Do I believe that because I experience the messages to have come directly from God that they must and should be treated like holy scripture? And that they must and should be heeded in every way? No. Indeed, the messages themselves (I observe again) say just the opposite, declaring: “Ours is not a better way, ours is merely another way.”

Am I prone to quoting Conversations with God all over the place, on every topic and subject? Do I say over and over again, in my writing and in my public speaking, things like: “As Conversations with God says….”, and “As CWG tells us…”, and “According to Conversations with God, “ etc., etc.?

Yes. I plead guilty.

Why do I do this if I don’t want its messages and words treated as “scripture,” and don’t hold them that way in my own mind? Because I want the ideas to be considered seriously, to be heard over and over again, to be treated not as “scripture,” but as a place from which to open meaningful discussion and deep exploration. Because I want people everywhere to know what these books are saying, so that people everywhere can decide and declare whether they agree with them, or parts of them, or whether they do not, and thus renew and ignite the living of their lives in a particular way—a way that reflects their own highest thoughts on all the topics that matter dearly to the human soul.

I am grateful to Morton, who has posted here, because he has responded to the CWG books exactly as I had hoped everyone would: with a sure and certain return to, a getting in touch with, their own highest truth, their own deepest conviction, their own absolute determination to live and breathe and have their being in their most loving beliefs about themselves and about the God of Love who is the source of this world. Thank you, Morton, for displaying the courage to speak your mind. So long as we can agree that we disagree peacefully, we have found a way of being which everyone’s understanding of God can accommodate.

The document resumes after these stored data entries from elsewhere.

(* ===== verification/Attachment.v ===== *)
(** * Attachments

    [backend/src/modules/chat/chat-attachment.service.ts]: signed upload and download
    links, the draft, uploaded and attached states, and the listing of a conversation. *)

From Stdlib Require Import QArith_base.
From S2P Require Import Prelude JsText Wire Driver Env Store Model Instance Encryption Auth Chat.
Open Scope Z_scope.

Definition MAX_FILE_SIZE_BYTES : number := num (25 * 1024 * 1024).
Definition PRESIGNED_URL_TTL_SECONDS : Z := 15 * 60.
Definition IMAGE_MIME_PREFIX : jsstring := js "image/".

(** ** Names *)

(** [s.replace(/[bad]+/g, '_')]: [pending] says that the unit before was replaced. *)
Fixpoint replace_runs (bad : Z → bool) (pending : bool) (s : jsstring) : jsstring :=
  match s with
  | [] => []
  | u :: r =>
      if bad u then (if pending then replace_runs bad true r else 95 :: replace_runs bad true r)
      else u :: replace_runs bad false r
  end.

(** [[a-zA-Z0-9._-]]. *)
Definition key_char (u : Z) : bool :=
  (97 <=? u) && (u <=? 122) || (65 <=? u) && (u <=? 90) || (48 <=? u) && (u <=? 57)
  || (u =? 46) || (u =? 95) || (u =? 45).

(** [s.replace(/^_+|_+$/g, '')]. *)
Fixpoint strip_leading (s : jsstring) : jsstring :=
  match s with
  | u :: r => if u =? 95 then strip_leading r else s
  | [] => []
  end.
Definition strip_underscores (s : jsstring) : jsstring :=
  reverse (strip_leading (reverse (strip_leading s))).

Section names.
Context `{Host}.

Definition sanitizedName (fileName : jsstring) : jsstring :=
  let s := replace_runs (λ u, negb (key_char u)) false (normalize_NFKD fileName) in
  let s := replace_runs (λ u, u =? 95) false s in
  let s := take 128 (strip_underscores s) in
  if truthy s then s else js "file".

Definition buildR2Key (conversationId attachmentId fileName : jsstring) : jsstring :=
  js "attachments/" ++ conversationId ++ js "/" ++ attachmentId ++ js "/" ++ sanitizedName fileName.

Definition buildContentDisposition (fileName : jsstring) : jsstring :=
  let safeName := filter (λ u, u ≠ 34) fileName in
  js "attachment; filename=" ++ [34] ++ safeName ++ [34].
End names.

(** ** Results *)

Record GeneratePresignedUploadDto := mkUploadDto {
  gp_conversationId : jsstring;
  gp_fileName : jsstring;
  gp_mimeType : jsstring;
  gp_sizeBytes : number;
}.

Record PresignedUpload := mkPresignedUpload {
  pu_attachmentId : jsstring;
  pu_r2Key : jsstring;
  pu_presignedUrl : jsstring;
  pu_expiresAt : jsstring;
}.

Record AttachmentState := mkAttachmentState {
  as_attachmentId : jsstring;
  as_status : AttachmentStatus;
  as_messageId : option jsstring;
  as_uploadedAt : option jsstring;
  as_confirmedAt : option jsstring;
}.

Record PresignedDownload := mkPresignedDownload {
  pd_presignedUrl : jsstring;
  pd_expiresAt : jsstring;
  pd_fileName : jsstring;
  pd_mimeType : jsstring;
  pd_sizeBytes : number;
}.

Record AttachmentItem := mkAttachmentItem {
  ai_attachmentId : jsstring;
  ai_conversationId : jsstring;
  ai_uploaderId : jsstring;
  ai_messageId : option jsstring;
  ai_fileName : jsstring;
  ai_mimeType : jsstring;
  ai_sizeBytes : number;
  ai_isImage : bool;
  ai_createdAt : jsstring;
}.

Record AttachmentPage := mkAttachmentPage {
  pg_attachments : list AttachmentItem;
  pg_hasMore : bool;
}.

(** ** Errors *)

Definition invalid_file_name : Exn :=
  exn_error BadRequest (js "INVALID_FILE_NAME") (js "File name is required").
Definition invalid_mime_type : Exn :=
  exn_error BadRequest (js "INVALID_MIME_TYPE") (js "MIME type is required").
Definition invalid_file_size : Exn :=
  exn_error BadRequest (js "INVALID_FILE_SIZE")
    (js "File size must be greater than 0 and no larger than 25MB").
Definition conversation_not_found : Exn :=
  exn_error NotFound (js "CONVERSATION_NOT_FOUND") (js "Conversation not found").
Definition no_such_attachment : Exn :=
  exn_error NotFound (js "ATTACHMENT_NOT_FOUND") (js "Attachment not found").
Definition already_attached : Exn :=
  exn_error BadRequest (js "ATTACHMENT_ALREADY_ATTACHED") (js "Attachment was already attached").
Definition r2_config_missing : Exn :=
  exn_error BadRequest (js "R2_CONFIG_MISSING") (js "R2 configuration is incomplete").
Definition r2_bucket_missing : Exn :=
  exn_error BadRequest (js "R2_BUCKET_MISSING") (js "R2 bucket name is missing").

(** ** The service *)

Section attachments.
Context `{Host} `{Mongo}.

Definition requireObjectId (value code message : jsstring) : M World oid :=
  or_throw (oid_parse value) (exn_error BadRequest code message).
Definition requireConversationId (value : jsstring) : M World oid :=
  requireObjectId value (js "INVALID_CONVERSATION_ID") (js "Conversation ID is invalid").
Definition requireAttachmentId (value : jsstring) : M World oid :=
  requireObjectId value (js "INVALID_ATTACHMENT_ID") (js "Attachment ID is invalid").

Definition getBucketName : M World jsstring :=
  throw_if (negb (truthy (R2_BUCKET_NAME env))) r2_bucket_missing ;;
  mret (R2_BUCKET_NAME env).

(** The client itself is the SDK's; what the code decides is whether it is configured. *)
Definition getS3Client : M World () :=
  throw_if (negb (truthy (R2_ACCOUNT_ID env)) || negb (truthy (R2_ACCESS_KEY_ID env))
            || negb (truthy (R2_SECRET_ACCESS_KEY env)) || negb (truthy (R2_BUCKET_NAME env)))
    r2_config_missing.

(** [getSignedUrl(this.getS3Client(), command, ...)]. *)
Definition getSignedUrl (command : PresignRequest) : M World jsstring :=
  getS3Client ;;
  n ← tick;
  or_throw (presign n command) (host_error PresignError).

Definition link_expiry : M World jsstring :=
  t ← now; mret (toISOString (t + PRESIGNED_URL_TTL_SECONDS * 1000)).

(** [!Number.isFinite(n) || n <= 0 || n > MAX_FILE_SIZE_BYTES]. *)
Definition bad_size (n : number) : bool :=
  negb (isFinite n) || num_le n (num 0) || num_lt MAX_FILE_SIZE_BYTES n.

Definition generatePresignedUploadUrl (userId : jsstring) (input : GeneratePresignedUploadDto)
    : M World PresignedUpload :=
  conversationId ← requireConversationId (gp_conversationId input);
  let fileName := trim (gp_fileName input) in
  let mimeType := trim (gp_mimeType input) in
  throw_if (negb (truthy fileName)) invalid_file_name ;;
  throw_if (negb (truthy mimeType)) invalid_mime_type ;;
  throw_if (bad_size (gp_sizeBytes input)) invalid_file_size ;;
  conversation ← model_findById conversationModel conversationId;
  throw_if (bool_decide (fst <$> conversation = None)) conversation_not_found ;;
  getRequiredActiveParticipant (oid_show conversationId) userId ;;
  attachmentId ← new_oid;
  let r2Key := buildR2Key (oid_show conversationId) (oid_show attachmentId) fileName in
  uploader ← parse_oid userId;
  createdAt ← now;
  model_insert attachmentModel attachmentId
    (mkAttachment conversationId None uploader r2Key fileName mimeType (gp_sizeBytes input)
       (startsWith mimeType IMAGE_MIME_PREFIX) draft createdAt None None) ;;
  bucket ← getBucketName;
  presignedUrl ← getSignedUrl (PutObject bucket r2Key mimeType);
  expiresAt ← link_expiry;
  mret (mkPresignedUpload (oid_show attachmentId) r2Key presignedUrl expiresAt).

Definition toAttachmentPayload (a : doc ChatAttachment) : ChatAttachmentPayload :=
  mkAttachmentPayload (oid_show a.1) (ca_originalName a.2) (ca_mimeType a.2) (ca_sizeBytes a.2)
    (ca_isImage a.2) (Some (oid_show (ca_uploaderId a.2))) (Some (oid_show (ca_conversationId a.2)))
    (oid_show <$> ca_messageId a.2).

Definition set_uploaded (t : Z) (a : ChatAttachment) : ChatAttachment :=
  mkAttachment (ca_conversationId a) (ca_messageId a) (ca_uploaderId a) (ca_r2Key a)
    (ca_originalName a) (ca_mimeType a) (ca_sizeBytes a) (ca_isImage a) uploaded (ca_createdAt a)
    (Some t) (ca_confirmedAt a).

Definition markAttachmentUploaded (conversationIdValue attachmentIdValue userId : jsstring)
    : M World ChatAttachmentPayload :=
  conversationId ← requireConversationId conversationIdValue;
  attachmentId ← requireAttachmentId attachmentIdValue;
  getRequiredActiveParticipant (oid_show conversationId) userId ;;
  found ← model_findById attachmentModel attachmentId;
  a ← or_throw found no_such_attachment;
  throw_if (bool_decide (oid_show (ca_conversationId a.2) ≠ oid_show conversationId))
    no_such_attachment ;;
  throw_if (bool_decide (oid_show (ca_uploaderId a.2) ≠ userId)) attachment_not_owned ;;
  throw_if (bool_decide (ca_status a.2 = attached)) already_attached ;;
  t ← now;
  model_save attachmentModel a.1 (set_uploaded t) ;;
  mret (toAttachmentPayload (a.1, set_uploaded t a.2)).

Definition getAttachmentStatus (attachmentIdValue userId : jsstring) : M World AttachmentState :=
  attachmentId ← requireAttachmentId attachmentIdValue;
  found ← model_findById attachmentModel attachmentId;
  a ← or_throw found no_such_attachment;
  getRequiredActiveParticipant (oid_show (ca_conversationId a.2)) userId ;;
  mret (mkAttachmentState (oid_show a.1) (ca_status a.2) (oid_show <$> ca_messageId a.2)
    (toISOString <$> ca_uploadedAt a.2) (toISOString <$> ca_confirmedAt a.2)).

Definition generatePresignedDownloadUrl (attachmentIdValue userId : jsstring)
    : M World PresignedDownload :=
  attachmentId ← requireAttachmentId attachmentIdValue;
  found ← model_findById attachmentModel attachmentId;
  a ← or_throw found no_such_attachment;
  throw_if (bool_decide (ca_status a.2 ≠ attached)) no_such_attachment ;;
  getRequiredActiveParticipant (oid_show (ca_conversationId a.2)) userId ;;
  bucket ← getBucketName;
  presignedUrl ← getSignedUrl (GetObject bucket (ca_r2Key a.2) (ca_mimeType a.2)
                                 (buildContentDisposition (ca_originalName a.2)));
  expiresAt ← link_expiry;
  mret (mkPresignedDownload presignedUrl expiresAt (ca_originalName a.2) (ca_mimeType a.2)
          (ca_sizeBytes a.2)).

(** [Math.min(Math.max(Number(limit) || 20, 1), 50)]; an absent limit is 20. *)
Definition safe_limit (limit : option number) : number :=
  Math_min (Math_max (num_or (default (num 20) limit) (num 20)) (num 1)) (num 50).

Definition num_succ (n : number) : number :=
  match n with Fin q => Fin (Qplus q 1) | _ => n end.

(** [l.slice(0, n)] truncates [n]. *)
Definition slice_to {A} (n : number) (l : list A) : list A :=
  match n with
  | Fin q => take (Z.to_nat (Z.quot (Qnum q) (Zpos (Qden q)))) l
  | PInf => l
  | _ => []
  end.

Definition attachment_item (a : doc ChatAttachment) : AttachmentItem :=
  mkAttachmentItem (oid_show a.1) (oid_show (ca_conversationId a.2)) (oid_show (ca_uploaderId a.2))
    (oid_show <$> ca_messageId a.2) (ca_originalName a.2) (ca_mimeType a.2) (ca_sizeBytes a.2)
    (ca_isImage a.2) (toISOString (ca_createdAt a.2)).

(** The attached files of a conversation created before the cursor. *)
Definition attached_in (c : oid) (cursor : option Z) (a : doc ChatAttachment) : bool :=
  bool_decide (ca_conversationId a.2 = c) && bool_decide (ca_status a.2 = attached)
  && is_before cursor (ca_createdAt a.2).

Definition listConversationAttachments (conversationIdValue userId : jsstring)
    (before : option jsstring) (limit : option number) : M World AttachmentPage :=
  conversationId ← requireConversationId conversationIdValue;
  getRequiredActiveParticipant (oid_show conversationId) userId ;;
  let safeLimit := safe_limit limit in
  cursor ← before_cursor before;
  attachments ← model_find_sort_limit attachmentModel (attached_in conversationId cursor)
    (desc ca_createdAt) (num_succ safeLimit);
  mret (mkAttachmentPage (attachment_item <$> slice_to safeLimit attachments)
          (num_lt safeLimit (num (Z.of_nat (length attachments))))).

(** The service keeps its own copies of two private methods of [ChatService], word for word;
    nothing calls them. *)
Definition attachment_incrementUnread : jsstring → jsstring → M World () :=
  incrementUnreadForOtherParticipants.
Definition attachment_restoreParticipants
    : jsstring → jsstring → M World (list (doc Participant)) :=
  restoreDirectParticipantsIfNeeded.
End attachments.

#[global] Arguments generatePresignedUploadUrl : simpl never.
#[global] Arguments markAttachmentUploaded : simpl never.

It is okay with me if people become disturbed with or about what I have written if they experience it placing themselves in touch with their own highest convictions. Is returning us to ourselves not the true purpose of every form of art? And is not literature that explores the nature of God exactly this?

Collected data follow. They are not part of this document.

Lemma attached_sendMessage c s content a ai : preserves attachments_ok (sendMessage c s content a ai).
Proof.
  intros w Hw. unfold attachments_ok in *. pose proof (sendMessage_cases c s content a ai w) as Hc.
  destruct (sendMessage c s content a ai w) as [[r|e|] w'].
  - destruct Hc as (c' & s' & me & att & st & t & t' & [Hcv Hsn _ Hatt _ Hm Hf Hms Hats _ _ _]).
    cbn [snd]. rewrite Hms, Hats. destruct att as [[i d]|].
    + destruct (given a); [|done]. destruct Hatt as (? & [= <-] & _ & [Hst Hac Hao Hup]).
      cbn [fst snd] in *. rewrite <-Hac, oid_parse_show in Hcv. rewrite <-Hao, oid_parse_show in Hsn.
      injection Hcv as <-. injection Hsn as <-.
      eapply attached_attach; try done; rewrite ?Hm; done || by rewrite Hup.
    + apply attached_insert_plain; [done|done|by rewrite Hm].
  - destruct Hc as [Hfr _]. injection Hfr as ???? Em ? Ea. cbn [snd]. by rewrite Em, Ea.
  - destruct Hc as [Hfr _]. injection Hfr as ???? Em ? Ea. cbn [snd]. by rewrite Em, Ea.
Qed.

(** Updates of messages that keep their attachment. *)
Lemma attached_updateMany q u :
  same_attachment u → preserves attachments_ok (model_updateMany messageModel q u).
Proof.
  intros Hu. apply preserves_modify. intros w Hw. unfold attachments_ok in *. cbn.
  eapply attached_update; [done|]. intros i. rewrite lookup_updateMany.
  exists (λ m, if q (i, m) then u m else m). split; [|done]. intros m. by destruct (q (i, m)).
Qed.
Lemma attached_updateOne q u :
  same_attachment u → preserves attachments_ok (model_updateOne messageModel q u).
Proof.
  intros Hu. apply preserves_modify. intros w Hw. unfold attachments_ok, updateOne in *. cbn.
  destruct (mg_findOne _ _) as [[j m']|]; [|done].
  eapply attached_update; [done|]. intros i. rewrite lookup_alter. case_decide as Hi.
  - subst j. by exists u.
  - exists (λ m, m). split; [done|]. by destruct (w_messages w !! i).
Qed.
Lemma attached_create m :
  m_attachment m = None → preserves attachments_ok (model_create messageModel m).
Proof.
  intros Hm. apply preserves_create; [apply _|]. intros w i Hw Hf. by apply attached_insert_plain.
Qed.
#[local] Hint Resolve attached_sendMessage attached_updateMany attached_updateOne attached_create : inv.

Lemma same_seen : same_attachment set_seen.
Proof. done. Qed.
Lemma same_moderation r : same_attachment (set_moderation r).
Proof. done. Qed.
#[local] Hint Resolve same_seen same_moderation : inv.

Lemma attached_upload u dto : preserves attachments_ok (generatePresignedUploadUrl u dto).
Proof.
  unfold generatePresignedUploadUrl, requireConversationId, requireObjectId, getBucketName,
    getSignedUrl, getS3Client, link_expiry.
  keep_solve. apply preserves_insert. intros w Hw Hf. by apply attached_draft.
Qed.

(** The outcomes of marking an attachment uploaded. *)
Lemma markAttachmentUploaded_cases c av u w :
  match markAttachmentUploaded c av u w with
  | (Ok r, w') => ∃ i a t,
      oid_parse av = Some i ∧ w_attachments w !! i = Some a
      ∧ oid_parse c = Some (ca_conversationId a) ∧ oid_show (ca_uploaderId a) = u
      ∧ ca_status a ≠ attached
      ∧ database w' = database (upd_attachments (alter (set_uploaded t) i) w)
      ∧ r = toAttachmentPayload (i, set_uploaded t a)
  | (_, w') => database w' = database w
  end.
Proof.
  unfold markAttachmentUploaded, requireConversationId, requireAttachmentId, requireObjectId,
    model_findById, findById, model_save, now, tick.
  destruct (oid_parse c) as [cid|]; [|done]. run_simpl. unfold mret, M_ret.
  destruct (oid_parse av) as [i|]; [|done]. cbn.
  pose proof (keeps_getRequired (λ w1, database w1 = database w) (oid_show cid) u w eq_refl) as Hr.
  destruct (getRequiredActiveParticipant (oid_show cid) u w) as [[p|e|] w1]; cbn in Hr |- *;
    [|done|done].
  injection Hr as ???????.
  destruct (w_attachments w1 !! i) as [a|] eqn:Ea; cbn; [|unfold database; congruence].
  case_bool_decide as H1'; cbn; [unfold database; congruence|].
  case_bool_decide as H2'; cbn; [unfold database; congruence|].
  case_bool_decide as H3'; cbn; [unfold database; congruence|].
  exists i, a, (clock (w_step w1)). split_and!; try done; unfold database; cbn; try congruence.
  apply oid_show_inj in H1'. congruence.
Qed.

Lemma attached_mark c a u : preserves attachments_ok (markAttachmentUploaded c a u).
Proof.
  intros w Hw. pose proof (markAttachmentUploaded_cases c a u w) as Hc.
  destruct (markAttachmentUploaded c a u w) as [[r|e|] w'];
    [|by apply (store_invariant w); [symmetry|]..].
  destruct Hc as (i & b & t & _ & Hi & _ & _ & Hst & Hd & _).
  apply (store_invariant _ _ (eq_sym Hd)), attached_uploaded; [done|].
  intros b' Hb'. by simplify_eq.
Qed.
#[local] Hint Resolve attached_upload attached_mark : inv.

#[local] Instance attachments_ok_attempts : IgnoresAttempts attachments_ok.
Proof. by intros f w. Qed.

Is not literature that arouses our senses and engages our mind—even as and if we disagree with it—part of what a true renaissance is all about? I think it’s time for a spiritual renaissance on our planet. Indeed, I think that’s the only thing that will save it. And for me, personally, I know that is the only thing that will make my own life meaningful.

I seek and wish to connect with my own highest thoughts about Life, about God, about who we are, about our right and best relationship with each other, and about how we can live and love and laugh together as I believe we were meant to—and not spend our days and times simply and urgently trying to figure out how to survive…with some of us (far too many of us) actually killing each other in order to meet what we perceive to be our own needs, or as a means of expressing our own deepest truth.

There is so much more I have to say about all of this. Anyone care to engage?